DATASET RECORDS Block Start

(** * KladosJobDO: the job lifecycle controller of the klados DO template

    A shallow embedding of [src/job-do.ts] (class [KladosJobDO]): the
    [job_state] table, [handleStart], [handleStatus], [fetch] and the
    [alarm] handler; of the callback of the template, [processJob] in
    [src/job.ts]; and of the worker's routes in [src/index.ts]; followed by
    the properties of the lifecycle.

    Modelling conventions.
    - The durable object owns one SQLite table whose only row ever written
      has [id = 1]; the table is an [option JobRow].  [sql.exec(..).one()]
      is the platform's cursor method: it yields the row when the query has
      exactly one, and throws when the table is empty.  The source tests its
      result for truthiness; those tests are kept as they are written.
    - The [request] and [config] columns hold [JSON.stringify] of the
      payloads and are read back with [JSON.parse]; the columns are modelled
      as the payloads themselves.
    - The durable object's own storage ([sql.exec], [storage.setAlarm]) does
      not fail otherwise, except for the primary-key conflict of a second
      INSERT.
    - The collaborators ([writeKladosLog], [processJob], the entity GET,
      [interpretThen], [updateLogWithHandoffs], [updateLogStatus],
      [failKlados]) are external: each either returns or throws.  One
      [alarm] invocation calls each of them at most once, so a [Behaviour]
      gives one outcome per collaborator, and the theorems quantify over it.
    - [processJob] receives the [sql] handle for its own checkpoint tables;
      it does not write [job_state]. *)

From stdpp Require Import base numbers strings list option gmap.

Open Scope string_scope.
Open Scope list_scope.
Open Scope Z_scope.

(** ** Data model *)

(** [type JobStatus = 'accepted' | 'processing' | 'done' | 'error'] *)
Inductive JobStatus := Accepted | Processing | Done | Failed.

Definition status_text (s : JobStatus) : string :=
  match s with
  | Accepted => "accepted"
  | Processing => "processing"
  | Done => "done"
  | Failed => "error"
  end.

DATASET RECORDS Block End

# WHAT IS BEING ASKED:
Your answer must consist solely of the lines from the top of the entries above through the line containing "- The durable object owns", copied exactly, both ends included.

# EXERCISE ANSWER:
(** * KladosJobDO: the job lifecycle controller of the klados DO template

    A shallow embedding of [src/job-do.ts] (class [KladosJobDO]): the
    [job_state] table, [handleStart], [handleStatus], [fetch] and the
    [alarm] handler; of the callback of the template, [processJob] in
    [src/job.ts]; and of the worker's routes in [src/index.ts]; followed by
    the properties of the lifecycle.

    Modelling conventions.
    - The durable object owns one SQLite table whose only row ever written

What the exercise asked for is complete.